More mail misery is in the pipeline after union leaders urged Oxfordshire postal workers to vote for strike action.

The head of the local Communication Workers Union paved the way for further disruption when a national ballot opens next Wednesday.

It comes as the battle continued to sort thousands of items of post which have built up from recent stoppages caused by strike action at the region’s main sorting depot in Swindon.

Paul Garraway, CWU Oxfordshire branch secretary, said: “I am urging my membership to vote ‘yes’ for strike action in the national ballot.”

The union is looking to strike a deal over working conditions with Royal Mail, which is pushing ahead with a company modernisation programme.

The battle cry also came as it was disclosed the Oxford mail centre had been reopened in a bid to handle the mountain of letters and parcels built up by continuing strike action.

The base in Garsington Road, Cowley, closed in June as Royal Mail shifted its main operation to Wiltshire, with hundreds made redundant.

But management have been forced to reopen the building to deal with mountains of unsorted post.

Neither the company or the union could say last night how many items had been delayed by the action.

Mr Garraway said few of his union members had stepped forward to clear the backlog and managers helped with the sorting operation.

He added: “I shall be instructing my members not to touch strike mail in exchange for overtime or to work in the mail centre.”

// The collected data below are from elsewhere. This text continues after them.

(* ===== verification/ProgressFacts.v ===== *)
(** * What saved progress means

    The validation of saved attempt rows against a declarative reading of them:
    the answered decisions are a prefix of the declarations, the first decision
    that is not answered decides the state, and no later decision has a row. *)

From stdpp Require Import gmap.
From S2P Require Import Prelude RustString Diagnostics Expression Domain Template Decision Check Json Budget Provenance Scalars Evaluator Fit BoundedJson Results ResultFacts Actions Progress.

#[local] Open Scope N_scope.

Section rows.
Context `{SerdeNumber}.

Definition row_key (r : SavedDecisionAttempt) : string * N :=
  (da_decision (sa_attempt r), da_number (sa_attempt r)).

Definition row_map (saved : list SavedDecisionAttempt) : Rows :=
  list_to_map ((λ r, (row_key r, sa_outcome r)) <$> saved).

Definition row_ok (ds : list DecisionBlock) (r : SavedDecisionAttempt) : Prop :=
  attempt_validate (sa_attempt r) = Ok tt ∧ da_decision (sa_attempt r) ∈ d_name <$> ds.

Record rows_ok (ds : list DecisionBlock) (saved : list SavedDecisionAttempt) : Prop := {
  ro_rows : Forall (row_ok ds) saved;
  ro_keys : NoDup (row_key <$> saved)
}.

Lemma row_map_keys saved : ((λ r, (row_key r, sa_outcome r)) <$> saved).*1 = row_key <$> saved.
Proof. by rewrite <- list_fmap_compose. Qed.

Lemma row_map_elem saved k : is_Some (row_map saved !! k) ↔ k ∈ row_key <$> saved.
Proof. unfold row_map. rewrite <- elem_of_dom, dom_list_to_map. by rewrite row_map_keys, elem_of_list_to_set. Qed.

Lemma row_map_app saved r :
  row_key r ∉ row_key <$> saved → row_map (saved ++ [r]) = <[row_key r := sa_outcome r]> (row_map saved).
Proof.
  intros Hr. unfold row_map. rewrite fmap_app, list_to_map_app. simpl.
  rewrite <- insert_union_r; [by rewrite (right_id_L ∅ (∪))|].
  apply not_elem_of_list_to_map_1. by rewrite row_map_keys.
Qed.

Lemma row_map_size saved : NoDup (row_key <$> saved) → size (row_map saved) = length saved.
Proof.
  intros Hn. unfold row_map. rewrite <- size_dom, dom_list_to_map_L, row_map_keys.
  rewrite size_list_to_set by done. apply length_fmap.
Qed.

Lemma declared_name ds name :
  existsb (λ block, String.eqb (d_name block) name) ds = true ↔ name ∈ d_name <$> ds.
Proof.
  rewrite existsb_exists, list_elem_of_fmap. split.
  - intros (b & Hb & He%String.eqb_eq). exists b. by rewrite list_elem_of_In.
  - intros (b & -> & Hb). exists b. by rewrite <- list_elem_of_In, String.eqb_refl.
Qed.

Lemma collect_rows_spec ds saved : ∀ rows R,
  collect_rows ds saved rows = Ok R ↔
  rows_ok ds saved ∧ (∀ k, k ∈ row_key <$> saved → rows !! k = None) ∧ R = row_map saved ∪ rows.
Proof.
  induction saved as [|r saved IH]; intros rows R; cbn [collect_rows].
  { split.
    - intros [= <-]. split_and!; [split; constructor|by intros k ?%elem_of_nil|].
      unfold row_map. simpl. by rewrite (left_id_L ∅ (∪)).
    - intros (_ & _ & ->). unfold row_map. simpl. by rewrite (left_id_L ∅ (∪)). }
  change (da_decision (sa_attempt r), da_number (sa_attempt r)) with (row_key r).
  assert (rows_ok ds (r :: saved) ↔ (row_ok ds r ∧ row_key r ∉ row_key <$> saved) ∧ rows_ok ds saved) as Hcons.
  { split.
    - intros [Hf Hn]. rewrite fmap_cons, NoDup_cons in Hn. rewrite Forall_cons in Hf. split; [tauto|split; tauto].
    - intros [[? ?] [? ?]]. split; [by constructor|]. rewrite fmap_cons, NoDup_cons. done. }
  rewrite Hcons. unfold row_ok. rewrite <- declared_name.
  destruct (attempt_validate (sa_attempt r)) as [[]|]; [|split; [done|intros ([[[[=] _] _] _] & _)]].
  destruct (existsb _ ds) eqn:Ed; simpl; [|split; [done|intros ([[[_ [=]] _] _] & _)]].
  destruct (rows !! row_key r) eqn:Er.
  { split; [done|]. intros (_ & Hk & _). rewrite Hk in Er; [done|]. by left. }
  rewrite IH. csimpl. setoid_rewrite elem_of_cons. split.
  - intros (Ho & Hk & ->).
    assert (row_key r ∉ row_key <$> saved) as Hr by (intros Hin; specialize (Hk _ Hin); by rewrite lookup_insert_eq in Hk).
    split_and!; try done.
    + intros k [->|Hin]; [done|]. specialize (Hk _ Hin).
      rewrite lookup_insert_ne in Hk; [done|]. intros <-. done.
    + unfold row_map. cbn. rewrite <- insert_union_l, insert_union_r; [done|].
      apply not_elem_of_list_to_map_1. by rewrite row_map_keys.
  - intros ([[_ Hr] Ho] & Hk & ->). split_and!; [done| |].
    + intros k Hin. rewrite lookup_insert_ne by (intros <-; done). apply Hk. by right.
    + unfold row_map. cbn. rewrite <- insert_union_l, insert_union_r; [done|].
      apply not_elem_of_list_to_map_1. by rewrite row_map_keys.
Qed.
End rows.

(** ** The state of the rows *)

Section shape.
Context `{SerdeNumber, !RecordWriter}.
Variable rs : list QuestionRequirements.

Notation row_lookup := (string * N → option DecisionAttemptOutcome).

(** The rows of a decision end with a valid answer, numbered as its attempt. *)
Definition block_answered (R : row_lookup) (b : DecisionBlock) (answer : DecisionResult) : Prop :=
  counted_attempt (R (d_name b, 1)) (R (d_name b, 2)) = Ok (dr_attempts answer, Some (Answer answer)) ∧
  result_validate_for_declaration answer b rs = Ok tt.

(** The rows of a decision are not an answer, and give the state. *)
Definition block_stops (R : row_lookup) (b : DecisionBlock) (unfinished : N)
    (state : DecisionProgressState) : Prop :=
  ∃ n o, counted_attempt (R (d_name b, 1)) (R (d_name b, 2)) = Ok (n, o) ∧
         decision_progress rs b unfinished n o = Ok (inr state).

Definition block_untouched (R : row_lookup) (b : DecisionBlock) : Prop :=
  R (d_name b, 1) = None ∧ R (d_name b, 2) = None.

Inductive shape (R : row_lookup) :
    list DecisionBlock → list DecisionResult → option DecisionProgressState → Prop :=
| shape_done : shape R [] [] None
| shape_answer b bs answer answers state :
    block_answered R b answer → shape R bs answers state →
    shape R (b :: bs) (answer :: answers) state
| shape_stop b bs state :
    block_stops R b (N.of_nat (length (b :: bs))) state → Forall (block_untouched R) bs →
    shape R (b :: bs) [] (Some state).

Definition same_rows (R R' : row_lookup) (bs : list DecisionBlock) : Prop :=
  ∀ b n, b ∈ bs → R (d_name b, n) = R' (d_name b, n).

Lemma same_rows_sym R R' bs : same_rows R R' bs → same_rows R' R bs.
Proof. intros Hs b n Hb. symmetry. by apply Hs. Qed.

Lemma untouched_ext R R' bs :
  same_rows R R' bs → Forall (block_untouched R) bs → Forall (block_untouched R') bs.
Proof.
  intros Hs. rewrite !Forall_forall. intros Hf b Hb. unfold block_untouched.
  rewrite <- !(Hs b) by done. by apply Hf.
Qed.

Lemma shape_ext R R' bs answers state :
  same_rows R R' bs → shape R bs answers state → shape R' bs answers state.
Proof.
  intros Hs Hsh. induction Hsh as [|b bs a answers st Ha _ IH|b bs st (n & o & Hc & Hd) Hu].
  - constructor.
  - constructor; [|apply IH; intros b' n Hb'; apply Hs; by right].
    unfold block_answered. rewrite <- !(Hs b) by (by left). exact Ha.
  - constructor; [|eapply untouched_ext; [|exact Hu]; intros b' n' Hb'; apply Hs; by right].
    exists n, o. rewrite <- !(Hs b) by (by left). done.
Qed.

(** ** The loop over the declarations *)

Definition clear_block (b : DecisionBlock) (R : Rows) : Rows :=
  delete (d_name b, 2) (delete (d_name b, 1) R).

Definition clear_blocks (bs : list DecisionBlock) (R : Rows) : Rows := fold_left (λ R b, clear_block b R) bs R.

Lemma clear_block_other b R k : k.1 ≠ d_name b → clear_block b R !! k = R !! k.
Proof. intros Hk. unfold clear_block. rewrite !lookup_delete_ne; [done|..]; by intros <-. Qed.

Royal Mail spokesman Jacquie Stenson said: “We have contingency arrangements in place, including the use of managers to minimise the impact of the industrial action and to return service to normal as quickly as possible.

“We are again urging the CWU to stop hurting customers and to call off their strikes.

“The Oxford mail centre was used on one occasion to sort mail — that was last Sunday.

“We are using all the resources at our disposal in order to restore normal service for our customers as quickly as possible but there are no plans to open it again this weekend.”

The Royal Mail announced two years ago it was closing the Oxford mail centre and shifting the sorting operation to Swindon under a £90m reorganisation, which also involved the closure of the Reading sorting office.

The CWU saw it as an attempt to break the union.

The transition has not been smooth, with Swindon mail centre staff striking for 24 hours earlier this month, while a 48-hour stoppage by lorry drivers bringing mail back to Oxford caused a further backlog.

The union is demanding more “family friendly” working hours, clear working terms and conditions and an end to alleged bullying and harassment of staff.

Since its closure, the Oxford centre, which is leased by the Royal Mail, has been on the market but no deal has been signed with a new occupier.